Ooh. I think it’s the right moment for that one blog post I talked about. I just hope I haven’t talked it up too much and ends up in disappointment. If you didn’t remember, then, hey! The topic’s new to you!
A stream of water, often containing medicinal or cleansing agents, that
is applied to a body part or cavity for hygienic or therapeutic
- A stream of air applied in a similar way.
- The application of a douche.
- An instrument for applying a douche.
[French, shower, from Italian doccia, conduit, back-formation from doccione, pipe, from Latin ductiō, ductiōn-, act of leading, from ductus, past participle of dūcere, to lead.]
Ah. The word "douche" is awesome, isn’t it?
I don’t think I know a better word to describe smug, self-centered, egotistical, vain, careless, blindly self-obsessed; did I already use smug?; and how about deluded?; and also rude; people. *gasps for breath*
See? That above is seven or nine words –depending on how you count– to clumsily try to get the point across.
But if I say "douchebag" or the briefer and more to the point, "douche", you just get it. And we can all have a laugh and then, twenty five minutes later, repeat the word with emphasis and start giggling and snorting all over again.
It is the perfect insult combined with a happily onomatopoeic pronunciation for maximum enjoyment.
Say it aloud: "douche."
For me, the best part of this particular insult is that it comes from the same word root as "duke", "duct" (as in the tape), and "deduce". Yes, I know: nerdy and random.
But it IS significant: because you see, it’s definitely an American invention, just like Duke himself and duct tape— it is a word whose very ethereal definition can be made what you want it to be, albeit still holding a particular essence of what it means (that last part would be the deduction part). Douche: It’s the American Dream of insults, because YOU the American people make it what it is.
Therefore, the words "douche" and "douchebag" exist in the collective psyche of us all. "Turd sandwich", while hilarious, is a distant second.
Do you think this is just some random bullshitting from someone who is enjoying way too much the way her fingers are ever so neatly falling on d-o-u-c-h-e a lot on this entry? Perhaps.
Just do me a favor: think of someone who is a complete and total douchebag.
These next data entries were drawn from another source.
Lemma quiet_step_ok (p : Pool) (i : nat) (w w' : Worker) :
  pool_ok p -> workers p !! i = Some w -> quiet_step w w' -> pool_ok (set_worker p i w').
Proof.
  intros [Hw Hu Hq Hs] Hi [Qok Qh Qi Qs].
  assert (Hh : forall j wj k, workers (set_worker p i w') !! j = Some wj -> held wj = Some k ->
    exists w0, workers p !! j = Some w0 /\ held w0 = Some k).
  { intros j wj k [[-> ->]|[_ Hj]]%(lookup_set_worker _ _ _ _ _ _ Hi) Hk; [|eauto].
    exists w. destruct Qh; split; congruence. }
  assert (Hunheld : forall k, unheld p k -> unheld (set_worker p i w') k).
  { intros k Hk j wj Hj Hheld. destruct (Hh _ _ _ Hj Hheld) as (w0 & ? & ?). by eapply Hk. }
  assert (Hidle : forall j, idle p j -> idle (set_worker p i w') j).
  { intros j (wj & Hj & Hb). destruct (decide (j = i)) as [-> |Hji].
    - exists w'. split; [by eapply lookup_set_worker_eq|]. apply Qi. congruence.
    - exists wj. cbn. by rewrite list_lookup_insert_ne. }
  split.
  - intros j wj [[-> ->]|[_ Hj]]%(lookup_set_worker _ _ _ _ _ _ Hi); eauto.
  - intros j wj k Hj Hk. destruct (Hh _ _ _ Hj Hk) as (w0 & ? & ?). cbn. eauto.
  - intros j1 j2 w1 w2 k H1 H2 K1 K2.
    destruct (Hh _ _ _ H1 K1) as (? & ? & ?), (Hh _ _ _ H2 K2) as (? & ? & ?). eauto.
  - unfold selector_ok in *. cbn [selector set_worker inUse].
    destruct (selector p) as [| | | |k j|k j|k j]; try done.
    + destruct Hs. auto.
    + destruct Hs as (? & ? & ?). auto.
    + destruct Hs as (? & ? & wj & Hj & Hpc & Hn & Hb). split; [done|]. split; [auto|].
      destruct (decide (j = i)) as [-> |Hji].
      * exists w'. split; [by eapply lookup_set_worker_eq|].
        assert (wj = w) as -> by congruence. destruct (Qs Hpc Hn) as (? & ? & Hbusy).
        rewrite Hbusy. auto.
      * exists wj. cbn. by rewrite list_lookup_insert_ne.
Qed.

(** A step of a worker that leaves the marks of the keys. *)
Lemma pool_ok_cancel (p : Pool) (k : key) : pool_ok p -> pool_ok (cancel p k).
Proof. intros [? ? ? Hs]. split; eauto. Qed.

(** ** Steps of a worker *)

Ltac quiet Hok :=
  pose proof (ok_workers _ Hok _ _ ltac:(eassumption)) as Hwok; unfold worker_ok in Hwok;
  eapply quiet_step_ok; [eassumption..|];
  split; unfold worker_ok, held, resting; simpl in *;
  try match goal with E : pc _ = _ |- _ => rewrite E in * end; simpl in *;
  try solve [intuition congruence].

Lemma poll_ok (p p' : Pool) (i : nat) (w : Worker) :
  pool_ok p -> workers p !! i = Some w -> poll p i w = Some p' -> pool_ok p'.
Proof.
  intros Hok Hi. unfold poll. destruct (pc w) eqn:Epc; try done.
  destruct (nextKey w) as [k|] eqn:En; intros [= <-]; unfold at_pc; quiet Hok;
    destruct (busy w); intuition congruence.
Qed.

Lemma is_interrupted_ok (p p' : Pool) (i : nat) (w : Worker) :
  pool_ok p -> workers p !! i = Some w -> is_interrupted p i w = Some p' -> pool_ok p'.
Proof.
  intros Hok Hi. unfold is_interrupted. destruct (pc w) eqn:Epc; try done.
  intros [= <-]. quiet Hok; destruct (interrupted w); intuition congruence.
Qed.

Lemma interrupt_ok (p p' : Pool) (i : nat) (w : Worker) :
  pool_ok p -> workers p !! i = Some w -> interrupt p i w = Some p' -> pool_ok p'.
Proof.
  intros Hok Hi. unfold interrupt. destruct (shutdown p); [|done]. intros [= <-].
  quiet Hok.
Qed.

Lemma finish_ok (p p' : Pool) (i : nat) (w : Worker) (o : Outcome) :
  pool_ok p -> workers p !! i = Some w -> finish p i w o = Some p' -> pool_ok p'.
Proof.
  intros Hok Hi. unfold finish, at_pc. destruct (pc w) as [| |k| | | |] eqn:Epc; try done.
  destruct o; try done; intros [= <-].
  - quiet Hok.
  - apply (pool_ok_cancel _ k) in Hok. quiet Hok.
  - apply (pool_ok_cancel _ k) in Hok. quiet Hok.
  - quiet Hok.
Qed.

Lemma clear_next_ok (p p' : Pool) (i : nat) (w : Worker) :
  pool_ok p -> workers p !! i = Some w -> clear_next p i w = Some p' -> pool_ok p'.
Proof.
  intros Hok Hi. unfold clear_next. destruct (pc w) eqn:Epc; try done.
  intros [= <-]. quiet Hok.
Qed.

Lemma free_ok (p p' : Pool) (i : nat) (w : Worker) :
  pool_ok p -> workers p !! i = Some w -> free p i w = Some p' -> pool_ok p'.
Proof.
  intros Hok Hi. unfold free. destruct (pc w) as [| | | | |d|] eqn:Epc; try done.
  intros [= <-]. quiet Hok; destruct d; intuition congruence.
Qed.

(** [release] clears the mark of the key only this worker held. *)
Lemma release_ok (p p' : Pool) (i : nat) (w : Worker) :
  pool_ok p -> workers p !! i = Some w -> release p i w = Some p' -> pool_ok p'.
Proof.
  intros Hok Hi. unfold release. destruct (pc w) as [| | |k d| | |] eqn:Epc; try done.
  intros [= <-]. unfold at_pc.
  assert (Hk : held w = Some k) by (unfold held; by rewrite Epc).
  assert (Hpool : pool_ok (set_worker p i {| pc := Clearing d; nextKey := nextKey w; busy := busy w;
    interrupted := interrupted w |})).
  { quiet Hok. }
  destruct Hpool as [Hw Hu Hq Hs]. split; cbn -[lookup insert] in *; [done| |done|].
  - intros j wj k' Hj Hk'. destruct (decide (k' = k)) as [-> |Hne].
    + exfalso. destruct (lookup_set_worker p i j _ _ _ Hi Hj) as [[-> ->]|[Hji Hj']]; [done|].
      exact (Hji (ok_unique _ Hok _ _ _ _ _ Hj' Hi Hk' Hk)).
    + rewrite lookup_insert_ne by done. eauto.
  - assert (Hne : forall k', inUse p !! k' <> Some true -> <[k:=false]> (inUse p) !! k' <> Some true).
    { intros k' ?. destruct (decide (k' = k)) as [-> |]; [by rewrite lookup_insert_eq|].
      by rewrite lookup_insert_ne. }
    assert (Hin : forall k', inUse p !! k' = Some true -> unheld p k' ->
      <[k:=false]> (inUse p) !! k' = Some true).
    { intros k' ? Hun. rewrite lookup_insert_ne; [done|]. intros <-. by eapply Hun. }
    pose proof (ok_selector _ Hok) as Hs0. unfold selector_ok in *. cbn -[lookup insert] in *.
    destruct (selector p); try done; destruct_and?; split_and?; auto.
Qed.

(** ** Steps of the selector *)

Lemma pool_ok_selector (p : Pool) (s : SelectorPc) :
  pool_ok p -> selector_ok (set_selector p s) -> pool_ok (set_selector p s).
Proof. intros [? ? ? _] ?. split; eauto. Qed.

Lemma select_ok (p p' : Pool) (k : key) : pool_ok p -> select p k = Some p' -> pool_ok p'.
Proof.
  intros Hok. unfold select. destruct (selector p); try done. intros [= <-].
  case_decide; [done|]. by apply pool_ok_selector.
Qed.

Lemma read_ok (p p' : Pool) : pool_ok p -> read p = Some p' -> pool_ok p'.
Proof.
  intros Hok. unfold read. destruct (selector p); try done. intros [= <-].
  case_decide; by apply pool_ok_selector.
Qed.

Lemma submit_ok (p p' : Pool) : pool_ok p -> submit p = Some p' -> pool_ok p'.
Proof.
  intros Hok. pose proof (ok_selector _ Hok) as Hs. unfold submit, selector_ok in *.
  destruct (selector p); try done. intros [= <-]. destruct (shutdown p); by apply pool_ok_selector.
Qed.

Lemma isBusy_ok (p p' : Pool) : pool_ok p -> isBusy p = Some p' -> pool_ok p'.
Proof.
  intros Hok. pose proof (ok_selector _ Hok) as Hs. unfold isBusy, selector_ok in *.
  destruct (selector p) as [| | |k i| | |]; try done.
  destruct (workers p !! i) as [w|] eqn:Hi; intros [= <-]; apply pool_ok_selector; try done.
  destruct (busy w) eqn:Hb; [done|]. split; [done|]. by exists w.
Qed.

Lemma attach_ok (p p' : Pool) : pool_ok p -> attach p = Some p' -> pool_ok p'.
Proof.
  intros [Hw Hu Hq Hs]. unfold attach, selector_ok in *.
  destruct (selector p) as [| | | |k i| |]; try done. destruct Hs as [Hfree Hidle].
  intros [= <-]. split; cbn -[lookup insert]; [done| |done|].
  - intros j w k' Hj Hk. destruct (decide (k' = k)) as [-> |]; [by rewrite lookup_insert_eq|].
    rewrite lookup_insert_ne by done. eauto.
  - unfold selector_ok; cbn -[lookup insert]. split; [by rewrite lookup_insert_eq|]. split; [|done].
    intros j w Hj Hk. apply Hfree. eauto.
Qed.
Chances are that you zeroed in on someone whose values are not like yours; who is probably enamored with him or herself; and who really could benefit from a change in perspective and a slap across the face for being such a….
…. douche. That’s right. See? It rolls trippingly off the tongue, with no effort whatsoever!
It doesn’t matter that Urban Dictionary has over one hundred definitions of the term — many of which feature another modifying word. And it doesn’t matter that the fellas over at Big Douchebag range from the old and pervy to the young and clueless to the sartorially incapable, for their doucheness unites them all. A douche has become a deliciously universal word to describe a repellent human being. One who also happens to be dense, and possibly vinegary.
Maybe the term itself is some vestige from the feminist movement– use as an insult that which was used to oppress and attack ladyparts. I still cannot believe that people actually irrigated (and still irrigate) their poor gentle vaginas with something that is meant to clean floors and disinfect counters. Incidentally, if you have stumbled upon my blog honestly looking for information about douches, I urge you to click here for information on what douches can do to your delicate lily blossom.
A shrewd commentator from the last entry remarked that "douche" does seem to be a very 80s term. I concur, but I must also point out that if footless tights are coming back, it was only a matter of time before we would see a reemergence of the word– along with its far more dated cousin, "bitchin’".
But douche will forever live in our hearts and our minds as the foremost word to describe … well, you know.
Long live the funniest insult on earth– and one that is safe to write on mainstream media blogs, even!
And long live the slimy, sycophant, arrogant, lily-livered, popped-collared, no-game, frat-boy-at-33, preppy-jerk, cutting-me-off-by-riding-on-the-shoulder, ridiculously-large-bag-toting-skinny-women, elbowing-idiot-in-the-metro, perverted-mustachioed-freak, backward-baseball-cap-even-indoor-wearing DOUCHEBAGS of this world.